▶ What needs to be done: Copy exactly the lines of the material below that run from the one containing "(** [sl] represents" through the one containing "wf_level : 1". Copy no other lines.

::::::

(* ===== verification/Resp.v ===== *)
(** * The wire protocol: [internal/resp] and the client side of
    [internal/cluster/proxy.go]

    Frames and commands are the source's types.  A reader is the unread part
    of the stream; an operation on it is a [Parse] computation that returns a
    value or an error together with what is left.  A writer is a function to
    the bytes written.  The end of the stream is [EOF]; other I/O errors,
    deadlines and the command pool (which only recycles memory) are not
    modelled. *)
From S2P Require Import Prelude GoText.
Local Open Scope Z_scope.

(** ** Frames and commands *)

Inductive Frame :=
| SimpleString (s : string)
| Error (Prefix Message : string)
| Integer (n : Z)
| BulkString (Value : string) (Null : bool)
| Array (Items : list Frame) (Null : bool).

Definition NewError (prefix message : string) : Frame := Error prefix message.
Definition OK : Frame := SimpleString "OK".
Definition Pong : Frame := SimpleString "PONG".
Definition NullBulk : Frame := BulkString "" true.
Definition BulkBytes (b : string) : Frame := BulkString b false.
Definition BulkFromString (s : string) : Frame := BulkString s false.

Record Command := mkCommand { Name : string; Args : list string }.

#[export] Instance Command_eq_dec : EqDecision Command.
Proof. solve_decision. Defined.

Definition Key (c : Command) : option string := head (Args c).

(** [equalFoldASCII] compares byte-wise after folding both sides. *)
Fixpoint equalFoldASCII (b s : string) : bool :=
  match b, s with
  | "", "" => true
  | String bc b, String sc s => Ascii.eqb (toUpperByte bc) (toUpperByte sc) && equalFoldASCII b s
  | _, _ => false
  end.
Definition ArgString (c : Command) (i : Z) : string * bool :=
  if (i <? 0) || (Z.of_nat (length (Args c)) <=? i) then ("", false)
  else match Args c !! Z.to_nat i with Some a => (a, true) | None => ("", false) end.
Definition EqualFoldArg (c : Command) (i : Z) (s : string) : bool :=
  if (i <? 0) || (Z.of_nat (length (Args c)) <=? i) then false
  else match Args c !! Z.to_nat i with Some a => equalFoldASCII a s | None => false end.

::::::

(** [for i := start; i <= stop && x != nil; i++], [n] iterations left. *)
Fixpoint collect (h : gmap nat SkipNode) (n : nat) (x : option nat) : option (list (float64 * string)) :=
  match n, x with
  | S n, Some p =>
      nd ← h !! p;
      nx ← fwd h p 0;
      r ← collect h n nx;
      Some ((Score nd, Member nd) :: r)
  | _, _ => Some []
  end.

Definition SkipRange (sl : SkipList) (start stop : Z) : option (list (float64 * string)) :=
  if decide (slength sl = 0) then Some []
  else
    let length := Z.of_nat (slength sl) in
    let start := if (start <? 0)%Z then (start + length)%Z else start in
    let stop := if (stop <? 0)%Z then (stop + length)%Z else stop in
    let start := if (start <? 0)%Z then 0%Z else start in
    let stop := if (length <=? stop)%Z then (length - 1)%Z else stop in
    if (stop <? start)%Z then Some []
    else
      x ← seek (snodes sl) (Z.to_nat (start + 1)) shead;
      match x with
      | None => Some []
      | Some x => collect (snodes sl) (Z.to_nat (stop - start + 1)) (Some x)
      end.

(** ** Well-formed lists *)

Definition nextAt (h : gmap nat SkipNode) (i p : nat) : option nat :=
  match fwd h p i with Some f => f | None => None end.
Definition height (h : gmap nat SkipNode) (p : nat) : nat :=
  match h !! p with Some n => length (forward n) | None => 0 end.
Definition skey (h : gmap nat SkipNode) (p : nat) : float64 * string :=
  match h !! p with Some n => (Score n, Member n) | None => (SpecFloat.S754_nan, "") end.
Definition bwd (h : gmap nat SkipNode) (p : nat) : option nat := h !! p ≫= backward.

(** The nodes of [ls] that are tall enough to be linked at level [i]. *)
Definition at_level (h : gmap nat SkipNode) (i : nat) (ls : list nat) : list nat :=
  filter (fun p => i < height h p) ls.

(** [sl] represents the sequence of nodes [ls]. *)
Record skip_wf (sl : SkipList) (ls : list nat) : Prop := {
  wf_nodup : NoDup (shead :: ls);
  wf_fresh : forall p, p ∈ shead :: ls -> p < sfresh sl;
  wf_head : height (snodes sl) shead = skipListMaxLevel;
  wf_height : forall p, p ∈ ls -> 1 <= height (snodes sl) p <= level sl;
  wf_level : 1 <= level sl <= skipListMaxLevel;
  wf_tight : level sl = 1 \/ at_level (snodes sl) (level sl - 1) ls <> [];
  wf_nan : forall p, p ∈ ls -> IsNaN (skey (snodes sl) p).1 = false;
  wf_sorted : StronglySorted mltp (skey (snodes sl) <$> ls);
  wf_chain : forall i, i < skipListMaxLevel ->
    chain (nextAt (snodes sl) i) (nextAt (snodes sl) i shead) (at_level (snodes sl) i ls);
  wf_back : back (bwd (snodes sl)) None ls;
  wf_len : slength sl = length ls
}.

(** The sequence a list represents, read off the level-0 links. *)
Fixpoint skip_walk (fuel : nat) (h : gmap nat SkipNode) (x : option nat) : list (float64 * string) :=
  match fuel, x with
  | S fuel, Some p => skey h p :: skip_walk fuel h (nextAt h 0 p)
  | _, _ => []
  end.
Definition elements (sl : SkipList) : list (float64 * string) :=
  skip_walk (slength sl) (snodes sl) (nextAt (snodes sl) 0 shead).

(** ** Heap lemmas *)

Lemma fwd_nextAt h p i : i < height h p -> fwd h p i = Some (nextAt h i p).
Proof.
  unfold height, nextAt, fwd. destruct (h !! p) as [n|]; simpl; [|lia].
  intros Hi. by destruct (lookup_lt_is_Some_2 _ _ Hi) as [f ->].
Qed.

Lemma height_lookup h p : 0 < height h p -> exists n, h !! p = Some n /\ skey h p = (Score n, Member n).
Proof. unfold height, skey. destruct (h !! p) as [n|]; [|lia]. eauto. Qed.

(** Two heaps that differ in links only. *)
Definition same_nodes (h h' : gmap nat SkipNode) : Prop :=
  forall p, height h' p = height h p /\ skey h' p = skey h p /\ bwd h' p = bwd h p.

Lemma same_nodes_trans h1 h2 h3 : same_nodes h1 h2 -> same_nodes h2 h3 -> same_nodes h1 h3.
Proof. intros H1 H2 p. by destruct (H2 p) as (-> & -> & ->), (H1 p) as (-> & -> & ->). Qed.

::::::

▶ Result of the task:
(** [sl] represents the sequence of nodes [ls]. *)
Record skip_wf (sl : SkipList) (ls : list nat) : Prop := {
  wf_nodup : NoDup (shead :: ls);
  wf_fresh : forall p, p ∈ shead :: ls -> p < sfresh sl;
  wf_head : height (snodes sl) shead = skipListMaxLevel;
  wf_height : forall p, p ∈ ls -> 1 <= height (snodes sl) p <= level sl;
  wf_level : 1 <= level sl <= skipListMaxLevel;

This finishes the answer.